Um quinto dos deslocados forçados está agora nos países mais pobres do mundo, como Chade e Sudão. No entanto, os Estados Unidos foram o maior receptor de novos pedidos de asilo, com 1,2 milhões de solicitações. A Alemanha, com 329 mil pedidos, foi o segundo maior receptor, onde a migração tem sido um tópico dominante no debate político e é creditada por ajudar a extrema-direita a ter um bom desempenho nas recentes eleições europeias.

O relatório do ACNUR também destaca que um número desproporcional de crianças é afetado, representando 40% de todos os deslocados forçados, apesar de constituírem apenas 30% da população mundial.

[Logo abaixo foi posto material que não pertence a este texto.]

Lemma inv_cancel_exclusive s q k i w l : q_ok q -> rw_inv (word s) q k -> (exists c, (i, c) ∈ line q) -> st q !! i = Some (Waiting true w) ->
  wq_rep l (q_remove i q) ->
  lets_go process_exclusive_cancellation (with_waiters l s) (q_remove i q) (fun v q' => rw_inv v q' k).
Proof.
  intros Hq [Hw He Hk Hrg Hsp Hf Hh Hc] [c Hi] E Rl. assert (word s <> 0) as Hz by (intros Hz; rewrite (Hf Hz) in Hi; by apply elem_of_nil in Hi).
  assert (readers (q_remove i q) k = readers q k /\ writers (q_remove i q) k = writers q k) as [Er Ew]
    by (unfold readers, writers; by rewrite !(debt_remove _ _ _ _ E)).
  assert (q_clean (q_remove i q)) as Hc' by (by apply clean_delete).
  unfold lets_go, process_exclusive_cancellation. rewrite (m_bind_Ret _ _ _ (with_waiters l s) (with_waiters l s)) by done. cbn [word with_waiters].
  pose proof (debts_nonneg q) as [Hns Hne]. destruct (Z.leb_spec 0 (word s)) as [Hge|Hlt].
  - assert (writers q k = 0 /\ word s = readers q k) as [Hw0 Hwr] by (unfold readers, writers in *; lia).
    destruct (wake_shared_run (with_waiters l s) (q_remove i q) Rl Hc') as (l' & E' & Rl' & D1 & D2); [cbn; lia|].
    eexists _, _. split; [exact E'|]. split; [exact Rl'|]. split; [done|]. cbn [word with_waiters] in *. rewrite Hwr, <-Er in *.
    apply inv_give_shared; try done; [by apply q_remove_ok|by rewrite Ew|lia].
  - eexists _, O. split; [reflexivity|]. split; [done|]. split; [done|]. change (q_pops 0 (q_remove i q)) with (q_remove i q). cbn [word with_waiters].
    split; rewrite ?Er, ?Ew; try done; intros; lia.
Qed.

Lemma rw_laws : LockLaws rw_gain rw_legal rw_effect rw_inv rwlock_ops.
Proof.
  constructor.
  - intros v q k i w w' [Hw He Hk Hrg Hsp Hf Hh Hc] E. split; unfold readers, writers; rewrite ?(debt_waker _ _ _ _ _ E); try done.
    apply clean_insert; [done|]. by intros ?? [= ->].
  - intros v q k i c [Hw He Hk Hrg Hsp Hf Hh Hc] E. split; unfold readers, writers; rewrite ?(debt_forget _ _ _ _ E); try done.
    by apply clean_delete.
  - intros v q k i c HJ E. by apply inv_take.
  - done.
  - intros s q k [[]] R HJ; [by apply try_lock_shared_laws|by apply try_lock_exclusive_laws].
  - intros s q k i c R HJ E l Rl. pose proof (inv_take _ _ _ _ _ HJ E) as HJ1.
    assert (rw_effect (DropGuard (meta c)) (rw_gain c k) = k) as Ek.
    { unfold rw_gain. destruct k as [a b d], (meta c); cbn; f_equal; lia. }
    pose proof (ri_held _ _ _ HJ) as Hk. rewrite <-Ek. destruct c as [[]]; cbn [meta rw_gain] in *.
    + apply (release_shared_laws (with_waiters l s)); [done|done|cbn; lia].
    + apply (release_exclusive_laws (with_waiters l s)); [done|done|cbn; lia].
  - intros s q k i c w Hq HJ E Hi l Rl. destruct c as [[]]; cbn [rwlock_ops lo_cancelled attempt_for meta lock_shared lock_exclusive at_trap].
    + exists (with_waiters l s), O. split; [done|]. split; [done|]. split; [done|]. eapply inv_cancel_shared; try done. by exists w.
    + eapply inv_cancel_exclusive; try done. by exists (mkMeta Exclusive).
  - intros s q k x R HJ Hx. by apply guard_laws.
Qed.

Lemma rw_reach_inv s k : rw_reach s k -> exists q, lock_inv rw_inv s q k.
Proof.
  apply (lock_reach_inv _ _ _ _ _ rw_laws). split; unfold readers, writers; rewrite ?debt_new; cbn; try lia; try done.
Qed.

(** C21. Readers and writers.  After any interleaving of shared and exclusive attempts made, polled and dropped at any point, of
    tries, and of guards dropped and split: there are no readers while there is a writer, counting those who were let in
    and have not been polled since; there is at most one writer, unless an exclusive guard was split; the counter is their number, with its sign;
    nobody waits for a free lock, and as long as readers can come in the first of the line is a writer; a try for shared access
    fails when anyone waits; and no legal call panics, the debug assertions included. *)
Theorem rwlock_excludes s k (Hr : rw_reach s k) : exists q, wq_rep (waiters s) q /\
  (readers q k = 0 \/ writers q k = 0) /\ 0 <= h_shared k <= readers q k /\ 0 <= h_excl k <= writers q k /\ writers q k <= 1 + h_split k /\
  word s = readers q k - writers q k /\
  (word s = 0 -> line q = []) /\ (0 <= word s < isize_MAX -> head_not Shared (line q)) /\
  (line q <> [] -> forall b s', try_lock_shared s = Ret b s' -> b = false) /\
  (forall o, lock_legal rw_legal s k o -> exists b s', lock_step rwlock_ops o s = Ret b s').
Proof.
  destruct (rw_reach_inv s k Hr) as (q & HI). exists q. pose proof HI as (R & Hp & HJ). pose proof HJ as [Hw He Hk Hrg Hsp Hf Hh Hc].
  pose proof (debts_nonneg q). split; [done|]. split; [done|]. split; [unfold readers; lia|]. split; [unfold writers; lia|]. split; [done|].
  split; [done|]. split; [done|]. split; [done|]. split.
  - intros Hl b s' E. destruct (wq_empty_ok (waiters s) q _ q R eq_refl) as (l & El & _). unfold try_lock_shared in E.
    rewrite (m_bind_Ret _ _ _ _ _ (on_waiters_Ret _ _ _ _ El)) in E. destruct (line q); [done|]. by injection E as <-.
  - intros o Ho. destruct (lock_step_ok _ _ _ _ _ rw_laws s q k o HI Ho) as (b & s' & _ & E & _). by exists b, s'.
Qed.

Em 2023, a população global de refugiados aumentou 7%, atingindo 43,4 milhões, impulsionada por conflitos em Gaza e no Sudão. No Sudão, 10,8 milhões de pessoas foram deslocadas à força até o final do ano passado, um número que continua a crescer diariamente.

Causas do Deslocamento

“O deslocamento forçado significa que as pessoas são deslocadas de onde normalmente vivem”, explicou a Dr. Leonie Ansems de Vries, professora de política internacional e presidente do Grupo de Pesquisa em Migração no King’s College London. “Isso muitas vezes se deve a conflitos, outros tipos de violência, abusos dos direitos humanos ou desastres naturais e degradação ambiental.”

A situação de Muhumed, cuja casa foi destruída por chuvas torrenciais no Quénia, exemplifica a crise. “Tivemos que abandonar nosso abrigo após ele ser submerso,” disse Shafat à Sky News, depois de ele e a sua família terem sido forçados a fugir de suas casas nos campos de refugiados de Dadaab e se abrigarem numa escola próxima.

O Papel das Mudanças Climáticas

Andrew Harper, Conselheiro Especial sobre Ação Climática do ACNUR, destacou que mudanças climáticas e eventos climáticos extremos estão a agravar as crises causadas por conflitos e instabilidade econômica. “Se as mudanças climáticas e os eventos climáticos extremos estão a dizimar alimentos, gado e colheitas – a capacidade de sobrevivência das pessoas – isso aumenta a tensão e leva a conflitos, violência e deslocamento,” afirmou Harper.

Em 2023, o mundo registrou seu ano mais quente desde 2016, com temperaturas da superfície do ar próximas de 1,5°C acima dos níveis pré-industriais. A Organização Meteorológica Mundial prevê que nos próximos quatro anos, as temperaturas estarão entre 1,1°C e 1,9°C acima dos níveis pré-industriais. O ACNUR alerta que, sem ação imediata, as mudanças climáticas afetarão cada vez mais e de forma desproporcional os estados e comunidades vulneráveis, incluindo os deslocados forçados.

Condições Precárias e Vulnerabilidades

Manuel Marques Pereira, da Organização Internacional para as Migrações, ressaltou que “a maioria das pessoas em deslocamento, refugiados e deslocados internos por conflitos e desastres, vivem em algumas das condições de vida mais precárias do planeta”. As vulnerabilidades e a exposição a riscos climáticos são extremamente altas, tornando essencial a implementação de soluções duradouras.

Ao final de 2023, quase 75% dos deslocados viviam em países com alta a extrema exposição a riscos climáticos. Harper testemunhou isso nas suas visitas à Somália e às fronteiras com o Quénia e Etiópia. “Os combates entre grupos terroristas e o governo forçaram o deslocamento inicial. Depois, as pessoas foram forçadas a se mover novamente por causa da seca. E então foram atingidas novamente por inundações.”

Soluções Sustentáveis

Até 2040, os países que atualmente hospedam a maioria dos deslocados forçados enfrentarão alta a extrema exposição a riscos climáticos. “O calor, a umidade e a desertificação tornam áreas inabitáveis”, disse Harper. “E que escolhas as pessoas têm? Elas terão de se mover.”

“Sabemos que as áreas serão impactadas. Em vez de soluções de emergência a curto prazo, precisamos investir em agricultura inteligente em termos climáticos.”

O relatório do ACNUR é um apelo urgente à ação da comunidade internacional para enfrentar as causas do deslocamento forçado e implementar soluções sustentáveis que permitam aos deslocados viver com dignidade e segurança.